What you are asked to do -
Two lines mark the range in the entries below: the one holding "clientConnect sdk (BuiltBy (create a))" and the one holding "(** A rejected". Set down those two and all lines between them, exactly.
*** Record extracts ***
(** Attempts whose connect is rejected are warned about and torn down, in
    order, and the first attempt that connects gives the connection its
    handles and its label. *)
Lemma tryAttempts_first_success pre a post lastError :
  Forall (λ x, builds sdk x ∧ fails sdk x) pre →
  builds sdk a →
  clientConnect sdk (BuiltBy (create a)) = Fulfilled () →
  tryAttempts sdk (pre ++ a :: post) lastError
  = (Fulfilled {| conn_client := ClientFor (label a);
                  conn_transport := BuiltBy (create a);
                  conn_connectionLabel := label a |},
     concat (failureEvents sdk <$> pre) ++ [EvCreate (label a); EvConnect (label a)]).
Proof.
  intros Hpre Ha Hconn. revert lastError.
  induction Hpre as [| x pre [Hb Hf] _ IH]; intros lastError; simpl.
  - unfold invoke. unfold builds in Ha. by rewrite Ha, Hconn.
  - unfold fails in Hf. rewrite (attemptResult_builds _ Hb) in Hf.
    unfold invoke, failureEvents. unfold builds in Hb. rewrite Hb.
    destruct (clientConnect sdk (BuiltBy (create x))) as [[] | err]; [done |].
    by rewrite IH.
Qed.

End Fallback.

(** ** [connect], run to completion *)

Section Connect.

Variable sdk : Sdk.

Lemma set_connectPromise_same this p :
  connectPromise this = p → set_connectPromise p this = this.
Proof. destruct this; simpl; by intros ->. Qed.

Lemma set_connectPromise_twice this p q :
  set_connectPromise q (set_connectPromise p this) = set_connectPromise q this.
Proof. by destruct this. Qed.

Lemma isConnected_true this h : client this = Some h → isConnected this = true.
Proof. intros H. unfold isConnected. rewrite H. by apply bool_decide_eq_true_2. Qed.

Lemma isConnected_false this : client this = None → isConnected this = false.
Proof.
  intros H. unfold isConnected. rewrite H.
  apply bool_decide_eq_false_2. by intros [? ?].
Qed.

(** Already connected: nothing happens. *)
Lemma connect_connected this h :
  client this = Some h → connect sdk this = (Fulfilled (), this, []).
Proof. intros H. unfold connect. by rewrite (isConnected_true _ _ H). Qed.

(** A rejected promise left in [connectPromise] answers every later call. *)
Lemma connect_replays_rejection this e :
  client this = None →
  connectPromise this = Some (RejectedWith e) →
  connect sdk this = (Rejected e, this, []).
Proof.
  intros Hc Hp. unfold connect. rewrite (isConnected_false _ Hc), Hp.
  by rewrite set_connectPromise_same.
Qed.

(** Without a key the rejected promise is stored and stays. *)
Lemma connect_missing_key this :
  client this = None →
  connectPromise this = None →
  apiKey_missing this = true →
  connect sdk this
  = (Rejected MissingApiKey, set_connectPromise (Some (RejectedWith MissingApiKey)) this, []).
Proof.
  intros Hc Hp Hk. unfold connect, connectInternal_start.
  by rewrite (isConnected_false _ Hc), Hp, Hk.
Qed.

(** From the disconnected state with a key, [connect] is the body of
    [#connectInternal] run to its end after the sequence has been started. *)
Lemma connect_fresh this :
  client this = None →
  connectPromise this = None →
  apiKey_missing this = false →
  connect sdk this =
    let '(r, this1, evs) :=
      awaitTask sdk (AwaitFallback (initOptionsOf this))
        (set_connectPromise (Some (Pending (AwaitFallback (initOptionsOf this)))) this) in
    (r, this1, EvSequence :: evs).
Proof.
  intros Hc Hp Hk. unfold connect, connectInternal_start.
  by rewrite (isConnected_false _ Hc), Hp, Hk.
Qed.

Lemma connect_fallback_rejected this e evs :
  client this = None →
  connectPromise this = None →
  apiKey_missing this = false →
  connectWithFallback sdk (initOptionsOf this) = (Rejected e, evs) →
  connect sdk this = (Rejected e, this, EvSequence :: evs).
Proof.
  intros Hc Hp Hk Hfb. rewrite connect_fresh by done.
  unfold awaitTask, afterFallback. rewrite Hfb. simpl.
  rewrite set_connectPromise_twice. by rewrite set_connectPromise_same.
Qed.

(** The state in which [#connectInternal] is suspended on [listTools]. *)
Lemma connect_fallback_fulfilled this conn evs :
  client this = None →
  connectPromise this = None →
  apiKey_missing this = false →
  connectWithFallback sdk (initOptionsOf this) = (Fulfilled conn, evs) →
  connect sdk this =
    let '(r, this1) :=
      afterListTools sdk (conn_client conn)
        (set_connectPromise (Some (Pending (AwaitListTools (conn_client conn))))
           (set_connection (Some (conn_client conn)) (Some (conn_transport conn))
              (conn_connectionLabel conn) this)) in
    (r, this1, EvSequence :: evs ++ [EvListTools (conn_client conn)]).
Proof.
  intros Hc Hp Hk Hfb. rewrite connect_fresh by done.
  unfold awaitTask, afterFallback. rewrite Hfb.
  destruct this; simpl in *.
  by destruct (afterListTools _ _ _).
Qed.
*** End of Record extracts ***
*** Record extracts ***
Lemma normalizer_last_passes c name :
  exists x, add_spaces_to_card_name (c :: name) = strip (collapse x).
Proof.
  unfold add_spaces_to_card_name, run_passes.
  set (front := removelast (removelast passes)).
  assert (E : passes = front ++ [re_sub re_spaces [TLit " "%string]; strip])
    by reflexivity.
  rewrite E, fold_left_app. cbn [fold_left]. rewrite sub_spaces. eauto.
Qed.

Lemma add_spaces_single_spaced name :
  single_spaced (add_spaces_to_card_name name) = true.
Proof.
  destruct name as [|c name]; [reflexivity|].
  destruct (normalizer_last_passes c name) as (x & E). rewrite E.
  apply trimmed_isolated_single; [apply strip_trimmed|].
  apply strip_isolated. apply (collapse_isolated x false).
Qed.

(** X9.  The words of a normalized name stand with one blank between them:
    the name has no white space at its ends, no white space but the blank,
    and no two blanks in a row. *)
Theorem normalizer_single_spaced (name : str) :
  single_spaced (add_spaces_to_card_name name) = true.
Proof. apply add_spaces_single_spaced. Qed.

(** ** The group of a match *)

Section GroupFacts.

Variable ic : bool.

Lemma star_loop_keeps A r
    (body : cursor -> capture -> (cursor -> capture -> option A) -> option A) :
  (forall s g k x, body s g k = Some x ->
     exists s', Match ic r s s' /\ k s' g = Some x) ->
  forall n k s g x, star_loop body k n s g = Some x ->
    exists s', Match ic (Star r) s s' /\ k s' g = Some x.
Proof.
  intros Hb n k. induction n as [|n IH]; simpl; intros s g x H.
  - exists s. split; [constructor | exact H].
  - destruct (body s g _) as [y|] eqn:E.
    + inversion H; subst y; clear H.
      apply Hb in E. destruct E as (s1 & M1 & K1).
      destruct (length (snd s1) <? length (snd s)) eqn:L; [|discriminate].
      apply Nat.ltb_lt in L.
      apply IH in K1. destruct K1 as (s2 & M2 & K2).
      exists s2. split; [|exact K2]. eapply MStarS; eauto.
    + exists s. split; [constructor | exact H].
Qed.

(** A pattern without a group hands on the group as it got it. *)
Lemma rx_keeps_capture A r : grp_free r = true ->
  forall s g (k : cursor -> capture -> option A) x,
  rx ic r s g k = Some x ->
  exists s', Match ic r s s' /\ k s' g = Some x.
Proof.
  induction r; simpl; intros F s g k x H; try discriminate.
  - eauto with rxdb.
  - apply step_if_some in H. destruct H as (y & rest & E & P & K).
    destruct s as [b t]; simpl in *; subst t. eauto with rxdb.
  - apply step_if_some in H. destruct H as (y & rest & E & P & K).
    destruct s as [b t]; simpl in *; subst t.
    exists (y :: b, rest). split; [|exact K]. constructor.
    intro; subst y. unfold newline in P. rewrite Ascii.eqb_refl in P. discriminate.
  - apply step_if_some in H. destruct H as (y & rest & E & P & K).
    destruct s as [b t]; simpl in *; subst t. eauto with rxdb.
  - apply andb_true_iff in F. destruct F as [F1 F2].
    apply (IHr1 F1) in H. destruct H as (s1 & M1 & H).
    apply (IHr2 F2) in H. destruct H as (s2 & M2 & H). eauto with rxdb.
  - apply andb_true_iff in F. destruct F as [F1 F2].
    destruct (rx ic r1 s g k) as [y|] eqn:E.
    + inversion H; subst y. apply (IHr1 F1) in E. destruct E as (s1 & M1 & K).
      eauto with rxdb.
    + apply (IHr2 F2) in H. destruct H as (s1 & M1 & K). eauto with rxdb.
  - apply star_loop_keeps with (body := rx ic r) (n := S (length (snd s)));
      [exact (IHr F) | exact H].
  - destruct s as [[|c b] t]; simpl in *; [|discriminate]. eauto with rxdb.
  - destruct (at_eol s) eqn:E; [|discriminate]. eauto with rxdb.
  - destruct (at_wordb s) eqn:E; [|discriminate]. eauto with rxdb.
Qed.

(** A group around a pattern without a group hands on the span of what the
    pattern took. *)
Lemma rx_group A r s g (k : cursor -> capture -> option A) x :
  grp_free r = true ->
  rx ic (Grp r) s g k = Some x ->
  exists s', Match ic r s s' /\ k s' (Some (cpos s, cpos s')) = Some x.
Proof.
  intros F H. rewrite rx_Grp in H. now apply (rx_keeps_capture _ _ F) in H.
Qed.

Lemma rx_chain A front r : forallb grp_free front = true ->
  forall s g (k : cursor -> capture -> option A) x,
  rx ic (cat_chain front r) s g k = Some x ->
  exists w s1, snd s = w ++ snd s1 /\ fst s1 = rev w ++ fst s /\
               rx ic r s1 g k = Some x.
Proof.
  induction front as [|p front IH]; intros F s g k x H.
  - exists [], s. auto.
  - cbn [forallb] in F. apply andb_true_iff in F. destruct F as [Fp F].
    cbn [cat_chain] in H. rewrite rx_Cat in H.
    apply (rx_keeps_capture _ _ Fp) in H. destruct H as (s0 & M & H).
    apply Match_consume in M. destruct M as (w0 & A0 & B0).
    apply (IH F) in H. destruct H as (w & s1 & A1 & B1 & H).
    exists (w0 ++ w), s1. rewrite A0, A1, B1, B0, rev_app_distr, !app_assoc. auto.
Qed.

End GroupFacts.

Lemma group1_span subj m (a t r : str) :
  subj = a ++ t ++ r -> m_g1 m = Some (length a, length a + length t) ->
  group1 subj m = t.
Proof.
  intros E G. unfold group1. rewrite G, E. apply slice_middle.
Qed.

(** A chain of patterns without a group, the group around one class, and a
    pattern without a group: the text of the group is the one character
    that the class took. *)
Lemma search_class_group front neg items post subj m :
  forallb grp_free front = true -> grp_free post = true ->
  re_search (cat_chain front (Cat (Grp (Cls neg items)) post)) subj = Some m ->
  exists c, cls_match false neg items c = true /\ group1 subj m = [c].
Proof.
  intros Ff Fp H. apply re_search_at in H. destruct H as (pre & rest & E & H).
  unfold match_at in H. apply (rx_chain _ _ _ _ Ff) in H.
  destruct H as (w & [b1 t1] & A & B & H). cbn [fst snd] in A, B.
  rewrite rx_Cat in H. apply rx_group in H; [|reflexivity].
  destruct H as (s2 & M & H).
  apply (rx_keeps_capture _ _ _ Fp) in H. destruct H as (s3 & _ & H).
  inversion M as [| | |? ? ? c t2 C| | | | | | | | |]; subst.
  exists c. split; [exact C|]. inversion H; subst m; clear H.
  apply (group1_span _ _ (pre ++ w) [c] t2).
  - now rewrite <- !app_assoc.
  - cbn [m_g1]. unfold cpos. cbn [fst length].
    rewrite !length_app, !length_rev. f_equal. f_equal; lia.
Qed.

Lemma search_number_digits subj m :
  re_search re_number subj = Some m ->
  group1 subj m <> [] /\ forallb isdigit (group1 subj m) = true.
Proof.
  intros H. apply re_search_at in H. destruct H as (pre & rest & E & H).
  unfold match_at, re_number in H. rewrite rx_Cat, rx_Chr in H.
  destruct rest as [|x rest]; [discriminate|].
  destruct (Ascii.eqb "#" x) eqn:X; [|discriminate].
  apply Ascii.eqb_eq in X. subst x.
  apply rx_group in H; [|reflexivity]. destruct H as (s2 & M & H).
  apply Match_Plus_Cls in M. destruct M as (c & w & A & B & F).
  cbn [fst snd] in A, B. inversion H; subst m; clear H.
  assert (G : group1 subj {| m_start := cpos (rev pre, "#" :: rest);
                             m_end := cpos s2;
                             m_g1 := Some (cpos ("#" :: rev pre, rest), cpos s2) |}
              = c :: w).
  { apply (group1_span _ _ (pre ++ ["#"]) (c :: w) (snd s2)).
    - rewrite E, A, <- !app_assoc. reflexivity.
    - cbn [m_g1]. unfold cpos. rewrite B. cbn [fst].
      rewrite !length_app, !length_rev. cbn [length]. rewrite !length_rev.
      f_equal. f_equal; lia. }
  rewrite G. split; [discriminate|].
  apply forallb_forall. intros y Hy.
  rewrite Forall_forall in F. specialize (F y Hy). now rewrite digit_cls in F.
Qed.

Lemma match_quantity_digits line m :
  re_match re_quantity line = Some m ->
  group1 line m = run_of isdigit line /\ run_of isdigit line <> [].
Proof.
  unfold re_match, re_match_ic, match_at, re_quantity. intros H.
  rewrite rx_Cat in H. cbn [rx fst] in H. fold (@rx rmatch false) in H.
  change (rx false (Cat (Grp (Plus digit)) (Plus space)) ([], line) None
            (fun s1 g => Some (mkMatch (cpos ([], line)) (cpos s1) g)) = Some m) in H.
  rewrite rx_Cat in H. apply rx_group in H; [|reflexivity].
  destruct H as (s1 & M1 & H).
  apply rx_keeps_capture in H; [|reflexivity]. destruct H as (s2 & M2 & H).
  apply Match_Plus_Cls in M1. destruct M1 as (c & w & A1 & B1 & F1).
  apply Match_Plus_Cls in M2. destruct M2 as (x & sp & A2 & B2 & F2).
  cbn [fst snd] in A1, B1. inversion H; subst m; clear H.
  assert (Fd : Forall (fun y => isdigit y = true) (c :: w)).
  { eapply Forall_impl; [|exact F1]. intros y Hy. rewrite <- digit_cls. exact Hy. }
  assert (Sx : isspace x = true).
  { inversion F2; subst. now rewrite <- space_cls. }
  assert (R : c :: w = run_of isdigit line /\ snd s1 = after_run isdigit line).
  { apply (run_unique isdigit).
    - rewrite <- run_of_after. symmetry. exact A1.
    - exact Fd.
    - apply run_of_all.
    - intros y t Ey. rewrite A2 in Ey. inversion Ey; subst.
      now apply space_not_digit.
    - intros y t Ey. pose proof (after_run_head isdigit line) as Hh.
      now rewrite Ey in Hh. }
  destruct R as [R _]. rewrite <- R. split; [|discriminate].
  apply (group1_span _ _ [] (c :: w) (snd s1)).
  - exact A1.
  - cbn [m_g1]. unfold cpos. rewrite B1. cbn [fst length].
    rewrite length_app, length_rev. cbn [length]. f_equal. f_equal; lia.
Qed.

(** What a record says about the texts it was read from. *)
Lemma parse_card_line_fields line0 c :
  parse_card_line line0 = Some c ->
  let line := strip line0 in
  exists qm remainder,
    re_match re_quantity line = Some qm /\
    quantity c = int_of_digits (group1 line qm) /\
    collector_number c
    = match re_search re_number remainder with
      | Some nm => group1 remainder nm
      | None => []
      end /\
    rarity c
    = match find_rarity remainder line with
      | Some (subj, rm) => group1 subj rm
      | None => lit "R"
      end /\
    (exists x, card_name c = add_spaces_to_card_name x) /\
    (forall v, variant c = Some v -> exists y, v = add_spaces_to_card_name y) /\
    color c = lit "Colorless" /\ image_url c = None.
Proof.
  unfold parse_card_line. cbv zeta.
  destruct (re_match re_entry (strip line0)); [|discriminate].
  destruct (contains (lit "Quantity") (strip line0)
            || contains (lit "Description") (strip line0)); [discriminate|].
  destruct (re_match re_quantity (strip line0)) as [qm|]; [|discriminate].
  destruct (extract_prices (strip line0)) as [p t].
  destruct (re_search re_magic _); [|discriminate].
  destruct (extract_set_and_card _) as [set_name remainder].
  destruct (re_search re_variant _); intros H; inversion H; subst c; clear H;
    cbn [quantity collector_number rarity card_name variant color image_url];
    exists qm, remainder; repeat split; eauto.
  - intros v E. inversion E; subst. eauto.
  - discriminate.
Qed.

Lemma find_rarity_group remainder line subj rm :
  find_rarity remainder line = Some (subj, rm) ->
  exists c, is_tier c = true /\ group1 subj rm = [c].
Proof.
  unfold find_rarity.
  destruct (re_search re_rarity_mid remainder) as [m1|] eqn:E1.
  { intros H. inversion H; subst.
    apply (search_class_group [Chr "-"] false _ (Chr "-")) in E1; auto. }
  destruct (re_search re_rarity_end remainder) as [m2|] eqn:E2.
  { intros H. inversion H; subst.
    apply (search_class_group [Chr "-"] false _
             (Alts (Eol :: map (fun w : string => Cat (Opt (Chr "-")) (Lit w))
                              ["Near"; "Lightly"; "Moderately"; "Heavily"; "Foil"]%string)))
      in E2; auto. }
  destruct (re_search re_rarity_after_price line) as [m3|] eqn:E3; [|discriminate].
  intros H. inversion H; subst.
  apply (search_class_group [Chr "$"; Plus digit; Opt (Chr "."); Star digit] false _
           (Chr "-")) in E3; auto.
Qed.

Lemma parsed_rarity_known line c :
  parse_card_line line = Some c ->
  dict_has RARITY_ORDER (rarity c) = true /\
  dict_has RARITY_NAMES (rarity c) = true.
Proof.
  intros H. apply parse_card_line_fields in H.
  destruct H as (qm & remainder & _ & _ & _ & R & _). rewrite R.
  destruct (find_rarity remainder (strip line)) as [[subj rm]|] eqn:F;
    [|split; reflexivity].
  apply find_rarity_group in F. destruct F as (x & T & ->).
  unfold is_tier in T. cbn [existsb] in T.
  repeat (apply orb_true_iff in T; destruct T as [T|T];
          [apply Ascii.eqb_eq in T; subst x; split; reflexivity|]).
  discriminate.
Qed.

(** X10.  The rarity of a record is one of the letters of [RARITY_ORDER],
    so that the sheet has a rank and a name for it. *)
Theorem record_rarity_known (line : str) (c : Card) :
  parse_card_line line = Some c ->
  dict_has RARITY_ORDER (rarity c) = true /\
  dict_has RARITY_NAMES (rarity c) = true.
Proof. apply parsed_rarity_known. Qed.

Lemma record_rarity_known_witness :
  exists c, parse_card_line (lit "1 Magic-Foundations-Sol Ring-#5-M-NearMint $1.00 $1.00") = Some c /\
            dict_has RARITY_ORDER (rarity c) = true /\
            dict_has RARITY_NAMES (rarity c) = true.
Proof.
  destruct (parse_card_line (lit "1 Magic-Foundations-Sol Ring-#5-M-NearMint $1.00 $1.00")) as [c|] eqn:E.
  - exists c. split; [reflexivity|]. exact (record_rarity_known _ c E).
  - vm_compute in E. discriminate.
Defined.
*** End of Record extracts ***
Exercise solution -
  clientConnect sdk (BuiltBy (create a)) = Fulfilled () →
  tryAttempts sdk (pre ++ a :: post) lastError
  = (Fulfilled {| conn_client := ClientFor (label a);
                  conn_transport := BuiltBy (create a);
                  conn_connectionLabel := label a |},
     concat (failureEvents sdk <$> pre) ++ [EvCreate (label a); EvConnect (label a)]).
Proof.
  intros Hpre Ha Hconn. revert lastError.
  induction Hpre as [| x pre [Hb Hf] _ IH]; intros lastError; simpl.
  - unfold invoke. unfold builds in Ha. by rewrite Ha, Hconn.
  - unfold fails in Hf. rewrite (attemptResult_builds _ Hb) in Hf.
    unfold invoke, failureEvents. unfold builds in Hb. rewrite Hb.
    destruct (clientConnect sdk (BuiltBy (create x))) as [[] | err]; [done |].
    by rewrite IH.
Qed.

End Fallback.

(** ** [connect], run to completion *)

Section Connect.

Variable sdk : Sdk.

Lemma set_connectPromise_same this p :
  connectPromise this = p → set_connectPromise p this = this.
Proof. destruct this; simpl; by intros ->. Qed.

Lemma set_connectPromise_twice this p q :
  set_connectPromise q (set_connectPromise p this) = set_connectPromise q this.
Proof. by destruct this. Qed.

Lemma isConnected_true this h : client this = Some h → isConnected this = true.
Proof. intros H. unfold isConnected. rewrite H. by apply bool_decide_eq_true_2. Qed.

Lemma isConnected_false this : client this = None → isConnected this = false.
Proof.
  intros H. unfold isConnected. rewrite H.
  apply bool_decide_eq_false_2. by intros [? ?].
Qed.

(** Already connected: nothing happens. *)
Lemma connect_connected this h :
  client this = Some h → connect sdk this = (Fulfilled (), this, []).
Proof. intros H. unfold connect. by rewrite (isConnected_true _ _ H). Qed.

(** A rejected promise left in [connectPromise] answers every later call. *)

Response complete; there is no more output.